Lemma randint_array_range (high : Z) (k : nat) (s : rstate) :
  0 < high -> Forall (fun i => 0 <= i < high) (fst (randint_array high k s)).
Proof.
  intro Hh. revert s. induction k as [ | k IH]; intro s; simpl.
  - constructor.
  - pose proof (randint_range high s Hh) as Hi.
    destruct (randint high s) as [i s1].
    specialize (IH s1). destruct (randint_array high k s1) as [rest s2].
    simpl in *. constructor; assumption.
Qed.

(** A sample has exactly as many values as were asked for. *)
Lemma draw_length (a : list float64) (size : Z) (g : rstate) :
  length (fst (draw a size g)) = Z.to_nat size.
Proof.
  unfold draw.
  pose proof (randint_array_length (Z.of_nat (length a)) (Z.to_nat size) g) as H.
  destruct (randint_array (Z.of_nat (length a)) (Z.to_nat size) g) as [idx g'].
  simpl in *. rewrite length_map. exact H.
Qed.

(** Every value of a sample is a ballot of the population. *)
Lemma draw_incl (a : list float64) (size : Z) (g : rstate) :
  a <> [] -> incl (fst (draw a size g)) a.
Proof.
  intro Ha. unfold draw.
  assert (Hlen : 0 < Z.of_nat (length a)).
  { destruct a; [ congruence | simpl; lia ]. }
  pose proof (randint_array_range (Z.of_nat (length a)) (Z.to_nat size) g Hlen) as H.
  destruct (randint_array (Z.of_nat (length a)) (Z.to_nat size) g) as [idx g'].
  simpl in *. intros x Hx. apply in_map_iff in Hx.
  destruct Hx as [i [Hi Hin]]. subst x.
  rewrite Forall_forall in H. specialize (H i Hin).
  unfold take_at. apply nth_In. lia.
Qed.

End Sampling.

(** ** The loop, pass by pass *)

(** Unfolds the monad's operations in the goal. *)
Ltac m_simpl :=
  cbn [vars gen stdout oracle_log G.set_n G.set_sample G.set_pval G.set_pop
       G.set_c G.lambda1 G.lambda2 G.alpha1 G.alpha2 G.margin G.N1 G.N2
       G.pop G.c G.n G.sample G.pval].

Ltac run_m :=
  unfold body, search, range, call_oracle, np_random_choice,
    np_random_seed, print, assign, read, bind, ret, raise;
  m_simpl.

Section Loop.

Context {RS : RandomState}.
Variable oracle : list float64 -> Z -> float64 -> float64.


Section Pass.

Variables (a : list float64) (popsize : Z) (null_margin alpha : float64).
Variable m : machine.
Hypothesis pop_bound : G.pop (vars m) = Some a.
Hypothesis pop_nonempty : a <> [].
Hypothesis N2_bound : G.N2 (vars m) = Some popsize.
Hypothesis c_bound : G.c (vars m) = Some null_margin.
Hypothesis alpha2_bound : G.alpha2 (vars m) = Some alpha.

(** One pass, for a non-negative element of the range: the sample is
    drawn, the oracle is called once, one line is printed, and the answer
    is whether the p-value is below [alpha2]. *)
Lemma body_ok (k : Z) :
  0 <= k ->
  body oracle k m =
    let (s, g1) := draw a k (gen m) in
    let it := mk_it k s (oracle s popsize null_margin) in
    Ok (ltb (it_pval it) alpha) (finish m popsize null_margin [it] g1).
Proof.
  intro Hk. run_m. rewrite pop_bound.
  destruct a as [ | x a'] eqn:Ea; [ congruence | ].
  assert (Hlt : (k <? 0) = false) by (apply Z.ltb_ge; exact Hk).
  m_simpl. rewrite Hlt.
  destruct (draw (x :: a') k (gen m)) as [s g1]. m_simpl.
  rewrite N2_bound. m_simpl. rewrite c_bound. m_simpl.
  rewrite alpha2_bound. reflexivity.
Qed.

End Pass.

(** The loop does what [unroll] says. *)
Lemma for_range_unroll (a : list float64) (popsize : Z)
  (null_margin alpha : float64) (ns : list Z) :
  a <> [] -> Forall (fun k => 0 <= k) ns ->
  forall m,
    G.pop (vars m) = Some a -> G.N2 (vars m) = Some popsize ->
    G.c (vars m) = Some null_margin -> G.alpha2 (vars m) = Some alpha ->
    for_range oracle ns m =
      let '(its, ex, g') := unroll oracle a popsize null_margin alpha ns (gen m) in
      Ok ex (finish m popsize null_margin its g').
Proof.
  intros Ha Hns. induction Hns as [ | k rest Hk Hrest IH]; intros m Hp HN Hc Hal.
  - simpl. unfold ret, finish. simpl.
    rewrite !app_nil_r. destruct m; reflexivity.
  - simpl. unfold bind at 1.
    rewrite (body_ok a popsize null_margin alpha m Hp Ha HN Hc Hal k Hk).
    destruct (draw a k (gen m)) as [s g1]. simpl.
    destruct (ltb (oracle s popsize null_margin) alpha) eqn:Hlt.
    + reflexivity.
    + rewrite IH by assumption. simpl.
      destruct (unroll oracle a popsize null_margin alpha rest g1) as [[its ex] g2].
      unfold finish. simpl. rewrite <- !app_assoc. reflexivity.
Qed.

End Loop.

(** ** What the passes look like *)

Section Passes.

Context {RS : RandomState}.
Variable oracle : list float64 -> Z -> float64 -> float64.
Variables (a : list float64) (popsize : Z) (null_margin alpha : float64).

(** Induction along the passes of [unroll]. *)
Lemma unroll_ind
  (P : list Z -> rstate -> list iteration -> loop_exit -> rstate -> Prop) :
  (forall g, P [] g [] Ran_out g) ->
  (forall k rest g s g1,
      draw a k g = (s, g1) ->
      ltb (oracle s popsize null_margin) alpha = true ->
      P (k :: rest) g [mk_it k s (oracle s popsize null_margin)] Broke g1) ->
  (forall k rest g s g1 its ex g2,
      draw a k g = (s, g1) ->
      ltb (oracle s popsize null_margin) alpha = false ->
      unroll oracle a popsize null_margin alpha rest g1 = (its, ex, g2) ->
      P rest g1 its ex g2 ->
      P (k :: rest) g (mk_it k s (oracle s popsize null_margin) :: its) ex g2) ->
  forall ns g its ex g',
    unroll oracle a popsize null_margin alpha ns g = (its, ex, g') ->
    P ns g its ex g'.
Proof.
  intros Hnil Hhit Hmiss ns.
  induction ns as [ | k rest IH]; intros g its ex g' H; simpl in H.
  - inversion H; subst. apply Hnil.
  - destruct (draw a k g) as [s g1] eqn:Ed.
    destruct (ltb (oracle s popsize null_margin) alpha) eqn:El.
    + inversion H; subst. apply Hhit; assumption.
    + destruct (unroll oracle a popsize null_margin alpha rest g1)
        as [[its1 ex1] g2] eqn:Eu.
      inversion H; subst. eapply Hmiss; eauto.
Qed.

Variables (ns : list Z) (g : rstate).
Variables (its : list iteration) (ex : loop_exit) (g' : rstate).
Hypothesis run : unroll oracle a popsize null_margin alpha ns g = (its, ex, g').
....
What is required | Faithfully reproduce all of the material.

Exercise answer |
Lemma randint_array_range (high : Z) (k : nat) (s : rstate) :
  0 < high -> Forall (fun i => 0 <= i < high) (fst (randint_array high k s)).
Proof.
  intro Hh. revert s. induction k as [ | k IH]; intro s; simpl.
  - constructor.
  - pose proof (randint_range high s Hh) as Hi.
    destruct (randint high s) as [i s1].
    specialize (IH s1). destruct (randint_array high k s1) as [rest s2].
    simpl in *. constructor; assumption.
Qed.

(** A sample has exactly as many values as were asked for. *)
Lemma draw_length (a : list float64) (size : Z) (g : rstate) :
  length (fst (draw a size g)) = Z.to_nat size.
Proof.
  unfold draw.
  pose proof (randint_array_length (Z.of_nat (length a)) (Z.to_nat size) g) as H.
  destruct (randint_array (Z.of_nat (length a)) (Z.to_nat size) g) as [idx g'].
  simpl in *. rewrite length_map. exact H.
Qed.

(** Every value of a sample is a ballot of the population. *)
Lemma draw_incl (a : list float64) (size : Z) (g : rstate) :
  a <> [] -> incl (fst (draw a size g)) a.
Proof.
  intro Ha. unfold draw.
  assert (Hlen : 0 < Z.of_nat (length a)).
  { destruct a; [ congruence | simpl; lia ]. }
  pose proof (randint_array_range (Z.of_nat (length a)) (Z.to_nat size) g Hlen) as H.
  destruct (randint_array (Z.of_nat (length a)) (Z.to_nat size) g) as [idx g'].
  simpl in *. intros x Hx. apply in_map_iff in Hx.
  destruct Hx as [i [Hi Hin]]. subst x.
  rewrite Forall_forall in H. specialize (H i Hin).
  unfold take_at. apply nth_In. lia.
Qed.

End Sampling.

(** ** The loop, pass by pass *)

(** Unfolds the monad's operations in the goal. *)
Ltac m_simpl :=
  cbn [vars gen stdout oracle_log G.set_n G.set_sample G.set_pval G.set_pop
       G.set_c G.lambda1 G.lambda2 G.alpha1 G.alpha2 G.margin G.N1 G.N2
       G.pop G.c G.n G.sample G.pval].

Ltac run_m :=
  unfold body, search, range, call_oracle, np_random_choice,
    np_random_seed, print, assign, read, bind, ret, raise;
  m_simpl.

Section Loop.

Context {RS : RandomState}.
Variable oracle : list float64 -> Z -> float64 -> float64.


Section Pass.

Variables (a : list float64) (popsize : Z) (null_margin alpha : float64).
Variable m : machine.
Hypothesis pop_bound : G.pop (vars m) = Some a.
Hypothesis pop_nonempty : a <> [].
Hypothesis N2_bound : G.N2 (vars m) = Some popsize.
Hypothesis c_bound : G.c (vars m) = Some null_margin.
Hypothesis alpha2_bound : G.alpha2 (vars m) = Some alpha.

(** One pass, for a non-negative element of the range: the sample is
    drawn, the oracle is called once, one line is printed, and the answer
    is whether the p-value is below [alpha2]. *)
Lemma body_ok (k : Z) :
  0 <= k ->
  body oracle k m =
    let (s, g1) := draw a k (gen m) in
    let it := mk_it k s (oracle s popsize null_margin) in
    Ok (ltb (it_pval it) alpha) (finish m popsize null_margin [it] g1).
Proof.
  intro Hk. run_m. rewrite pop_bound.
  destruct a as [ | x a'] eqn:Ea; [ congruence | ].
  assert (Hlt : (k <? 0) = false) by (apply Z.ltb_ge; exact Hk).
  m_simpl. rewrite Hlt.
  destruct (draw (x :: a') k (gen m)) as [s g1]. m_simpl.
  rewrite N2_bound. m_simpl. rewrite c_bound. m_simpl.
  rewrite alpha2_bound. reflexivity.
Qed.

End Pass.

(** The loop does what [unroll] says. *)
Lemma for_range_unroll (a : list float64) (popsize : Z)
  (null_margin alpha : float64) (ns : list Z) :
  a <> [] -> Forall (fun k => 0 <= k) ns ->
  forall m,
    G.pop (vars m) = Some a -> G.N2 (vars m) = Some popsize ->
    G.c (vars m) = Some null_margin -> G.alpha2 (vars m) = Some alpha ->
    for_range oracle ns m =
      let '(its, ex, g') := unroll oracle a popsize null_margin alpha ns (gen m) in
      Ok ex (finish m popsize null_margin its g').
Proof.
  intros Ha Hns. induction Hns as [ | k rest Hk Hrest IH]; intros m Hp HN Hc Hal.
  - simpl. unfold ret, finish. simpl.
    rewrite !app_nil_r. destruct m; reflexivity.
  - simpl. unfold bind at 1.
    rewrite (body_ok a popsize null_margin alpha m Hp Ha HN Hc Hal k Hk).
    destruct (draw a k (gen m)) as [s g1]. simpl.
    destruct (ltb (oracle s popsize null_margin) alpha) eqn:Hlt.
    + reflexivity.
    + rewrite IH by assumption. simpl.
      destruct (unroll oracle a popsize null_margin alpha rest g1) as [[its ex] g2].
      unfold finish. simpl. rewrite <- !app_assoc. reflexivity.
Qed.

End Loop.

(** ** What the passes look like *)

Section Passes.

Context {RS : RandomState}.
Variable oracle : list float64 -> Z -> float64 -> float64.
Variables (a : list float64) (popsize : Z) (null_margin alpha : float64).

(** Induction along the passes of [unroll]. *)
Lemma unroll_ind
  (P : list Z -> rstate -> list iteration -> loop_exit -> rstate -> Prop) :
  (forall g, P [] g [] Ran_out g) ->
  (forall k rest g s g1,
      draw a k g = (s, g1) ->
      ltb (oracle s popsize null_margin) alpha = true ->
      P (k :: rest) g [mk_it k s (oracle s popsize null_margin)] Broke g1) ->
  (forall k rest g s g1 its ex g2,
      draw a k g = (s, g1) ->
      ltb (oracle s popsize null_margin) alpha = false ->
      unroll oracle a popsize null_margin alpha rest g1 = (its, ex, g2) ->
      P rest g1 its ex g2 ->
      P (k :: rest) g (mk_it k s (oracle s popsize null_margin) :: its) ex g2) ->
  forall ns g its ex g',
    unroll oracle a popsize null_margin alpha ns g = (its, ex, g') ->
    P ns g its ex g'.
Proof.
  intros Hnil Hhit Hmiss ns.
  induction ns as [ | k rest IH]; intros g its ex g' H; simpl in H.
  - inversion H; subst. apply Hnil.
  - destruct (draw a k g) as [s g1] eqn:Ed.
    destruct (ltb (oracle s popsize null_margin) alpha) eqn:El.
    + inversion H; subst. apply Hhit; assumption.
    + destruct (unroll oracle a popsize null_margin alpha rest g1)
        as [[its1 ex1] g2] eqn:Eu.
      inversion H; subst. eapply Hmiss; eauto.
Qed.

Variables (ns : list Z) (g : rstate).
Variables (its : list iteration) (ex : loop_exit) (g' : rstate).
Hypothesis run : unroll oracle a popsize null_margin alpha ns g = (its, ex, g').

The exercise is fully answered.